È un mercato del lavoro sostanzialmente stabile quello che emerge dalla nuova fotografia dell’Istat sul mese di luglio. Gli occupati sono 24 milioni e 370mila, un numero che si unisce alla diminuzione dei disoccupati e degli inattivi. “I dati confermano la solidità delle scelte del Governo Meloni: da ottobre 2022 infatti gli occupati in Italia sono oltre un milione in più” ha dichiarato il deputato di Fratelli d’Italia Marco Cerreto. Eppure il lavoro continua ad aumentare tra chi ha più di 50 anni, probabilmente a causa dell’invecchiamento della popolazione e della stretta sull’accesso alla pensione, ma diminuisce tra chi ne ha meno di 35.

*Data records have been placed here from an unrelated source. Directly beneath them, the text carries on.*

Lemma client_construction_witness :
  startup sample_env = Serving sample_client
  /\ startup [("SENDBIRD_APPLICATION_ID", "APP1")] = Exited 1
  /\ startup [("SENDBIRD_APPLICATION_ID", "APP1"); ("SENDBIRD_API_TOKEN", "")]
     = Exited 1.
Proof.
  split; [|split].
  - apply (proj2 (proj2 (client_construction sample_env)) sample_client).
    reflexivity.
  - apply (proj1 (proj2 (client_construction [("SENDBIRD_APPLICATION_ID", "APP1")]))).
    apply (proj2 (proj1 (client_construction [("SENDBIRD_APPLICATION_ID", "APP1")]))).
    right. left. reflexivity.
  - apply (proj1 (proj2 (client_construction
             [("SENDBIRD_APPLICATION_ID", "APP1"); ("SENDBIRD_API_TOKEN", "")]))).
    apply (proj2 (proj1 (client_construction
             [("SENDBIRD_APPLICATION_ID", "APP1"); ("SENDBIRD_API_TOKEN", "")]))).
    right. right. reflexivity.
Defined.

(** ** C9: the [user_id] check is a truthiness check *)

(** C9. When the body has a [user_id], the user-creation handler decides by
    its truthiness: a falsy value (the empty string, [0], [false], [null]) is
    answered with the 400 response [user_id is required] and no outbound
    call; a truthy value, a string or not (for instance a non-zero number),
    passes and the body is forwarded to upstream as it is. *)
Theorem user_id_checked_by_truthiness :
  forall (upstream : Upstream) (c : SendBirdClient)
         (fields : list (string * Json)) (v : Json) (log : list OutboundCall),
    assoc "user_id" fields = Some v ->
    (truthy v = false ->
       app upstream c (PostUsers (BodyObject fields)) log
         = (Returned (mkResponse 400
              (JObj [("success", JBool false);
                     ("error", JStr "user_id is required");
                     ("message", JStr "Please provide a user_id in the request body")])),
            log))
    /\ (truthy v = true ->
        exists r,
          app upstream c (PostUsers (BodyObject fields)) log
            = (Returned r,
               (log ++ [mkCall "POST" (baseURL (client c)) "/v3/users"
                               (headers (client c)) (JObj fields)])%list))
    /\ (v = JStr "" \/ v = JNum 0 \/ v = JBool false \/ v = JNull ->
        truthy v = false)
    /\ (forall n : Z, v = JNum n -> n <> 0%Z -> truthy v = true).
Proof.
  intros upstream c fields v log Hv. repeat split.
  - intros Hf. simpl app. apply postUsers_falsy; [discriminate|].
    simpl. rewrite Hv. exact Hf.
  - intros Ht. simpl app.
    rewrite (postUsers_run upstream c (JObj fields) log)
      by (simpl; rewrite Hv; exact Ht).
    eexists. reflexivity.
  - intros [-> | [-> | [-> | ->]]]; reflexivity.
  - intros n -> Hn. simpl. destruct (Z.eqb_spec n 0); [contradiction|reflexivity].
Qed.

Lemma user_id_checked_by_truthiness_witness :
  app (answering 200 sample_created_body) sample_client
      (PostUsers (BodyObject [("user_id", JNum 0)])) []
    = (Returned missing_user_id_response, [])
  /\ exists r,
      app (answering 200 sample_created_body) sample_client
          (PostUsers (BodyObject [("user_id", JNum 42)])) []
        = (Returned r, [create_call sample_client (JObj [("user_id", JNum 42)])]).
Proof.
  split.
  - destruct (user_id_checked_by_truthiness (answering 200 sample_created_body)
                sample_client [("user_id", JNum 0)] (JNum 0) [] eq_refl)
      as (Hf & _ & Hl & _).
    apply Hf. apply Hl. right. left. reflexivity.
  - destruct (user_id_checked_by_truthiness (answering 200 sample_created_body)
                sample_client [("user_id", JNum 42)] (JNum 42) [] eq_refl)
      as (_ & Ht & _ & Hn).
    apply Ht. apply (Hn 42%Z); [reflexivity|discriminate].
Defined.

(** ** C10: the call of [getUserToken] *)

(** C10, as stated, fails: for a user id that holds a lone surrogate
    [encodeURIComponent] throws, and [getUserToken] sends nothing. *)
Lemma lone_surrogate_sends_nothing :
  getUserToken (answering 200 sample_token_body) sample_client lone_surrogate []
    = (Thrown uri_error, [])
  /\ ~ (exists call,
         snd (getUserToken (answering 200 sample_token_body) sample_client
                lone_surrogate []) = [call]).
Proof.
  split; [reflexivity|]. intros [call H]. discriminate H.
Qed.

(** C10, amended. For a user id without lone surrogates [getUserToken]
    issues one call: a POST to [/v3/users/], the percent-encoding of the user
    id, [/token], with the empty object as body; when the call throws,
    [getUserToken] throws the same error, and when it answers,
    [getUserToken] returns the body of the answer. For a user id that holds a
    lone surrogate, the [URIError] of [encodeURIComponent] is thrown on and
    no call is issued. *)
Theorem getUserToken_call_and_rethrow :
  forall (upstream : Upstream) (c : SendBirdClient) (log : list OutboundCall),
    (forall userId : string,
        well_formed userId = true ->
        exists segment call,
          PercentEncoded userId segment
          /\ call = mkCall "POST" (baseURL (client c))
                           ("/v3/users/" ++ segment ++ "/token")
                           (headers (client c)) (JObj [])
          /\ snd (getUserToken upstream c userId log) = (log ++ [call])%list
          /\ (forall e : JsError,
                upstream call = Thrown e ->
                fst (getUserToken upstream c userId log) = Thrown e)
          /\ (forall resp : AxiosResponse,
                upstream call = Returned resp ->
                fst (getUserToken upstream c userId log) = Returned (data resp)))
    /\ (forall userId : JsString,
        has_surrogate userId = true ->
        getUserToken upstream c userId log
          = (Thrown (mkError "URI malformed" None), log)).
Proof.
  intros upstream c log. split.
  - intros userId _. exists (Uri.escape_octets userId), (token_call c userId).
    rewrite getUserToken_run. repeat split.
    + apply escape_octets_percent_encoded.
    + intros e Hu. rewrite Hu. reflexivity.
    + intros resp Hu. rewrite Hu. reflexivity.
  - intros userId H. apply getUserToken_surrogate. exact H.
Qed.

Lemma getUserToken_call_and_rethrow_witness :
  (exists segment call,
      PercentEncoded "User 2" segment
      /\ call = mkCall "POST" "https://api-APP1.sendbird.com"
                       ("/v3/users/" ++ segment ++ "/token")
                       [("Api-Token", Some "secret");
                        ("Content-Type", Some "application/json")]
                       (JObj [])
      /\ snd (getUserToken (failing empty_message_error) sample_client "User 2" [])
         = [call]
      /\ fst (getUserToken (failing empty_message_error) sample_client "User 2" [])
         = Thrown empty_message_error)
  /\ getUserToken (failing empty_message_error) sample_client lone_surrogate []
     = (Thrown uri_error, []).
Proof.
  destruct (getUserToken_call_and_rethrow (failing empty_message_error)
              sample_client []) as [Hw Hs].
  split.
  - destruct (Hw "User 2" eq_refl) as (segment & call & Hp & Hc & Hl & He & _).
    exists segment, call.
    split; [exact Hp|]. split; [exact Hc|]. split; [exact Hl|].
    apply He. reflexivity.
  - apply Hs. reflexivity.
Defined.

(** ** Concrete runs *)

Example encode_user_2 : Uri.encodeURIComponent "User 2" = Returned "User%202".
Proof. reflexivity. Qed.

Example decode_user_2 : Uri.decodeURIComponent "User%202" = Some "User 2".
Proof. reflexivity. Qed.

Example decode_truncated_escape : Uri.decodeURIComponent "abc%2" = None.
Proof. reflexivity. Qed.

Example decode_two_octets :
  Uri.decodeURIComponent "%C3%A9"
  = Some (String (ascii_of_N 195) (String (ascii_of_N 169) "")).
Proof. reflexivity. Qed.

Example decode_overlong : Uri.decodeURIComponent "%C0%80" = None.
Proof. reflexivity. Qed.

Example decode_surrogate : Uri.decodeURIComponent "%ED%A0%80" = None.
Proof. reflexivity. Qed.

Example encode_lone_surrogate :
  Uri.encodeURIComponent (JsOctet "a" (JsSurrogate 56320 JsEnd))
  = Thrown (mkError "URI malformed" None).
Proof. reflexivity. Qed.

Example token_route_matches :
  route (get_request "/API/users/User%202/token/" "2024-01-15T10:30:00.000Z")
  = Some (GetToken (Some "User 2")).
Proof. reflexivity. Qed.

Example token_route_wants_one_segment :
  matchTokenRoute "/api/users/a/b/token" = None
  /\ matchTokenRoute "/api/users/token" = None.
Proof. split; reflexivity. Qed.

A luglio infatti gli under 50 al lavoro erano 10 milioni 455mila, il doppio dei minori di 35 anni che si fermavano a 5 milioni e 299mila. A luglio 2006 invece la tendenza era opposta: gli occupati under 35 erano più di 7 milioni, mentre gli over 50 5 milioni di unità. Per quanto riguarda la stabilità degli occupati al 63,2%, essa è il frutto di un bilanciamento: da un lato l’aumento degli uomini, dei dipendenti permanenti, degli autonomi e di chi ha tra i 35 e i 49 anni. Dall’altro invece c’è il calo delle donne, dei dipendenti a termine e di tutte le altre classi di età a eccezione dei 35-49enni.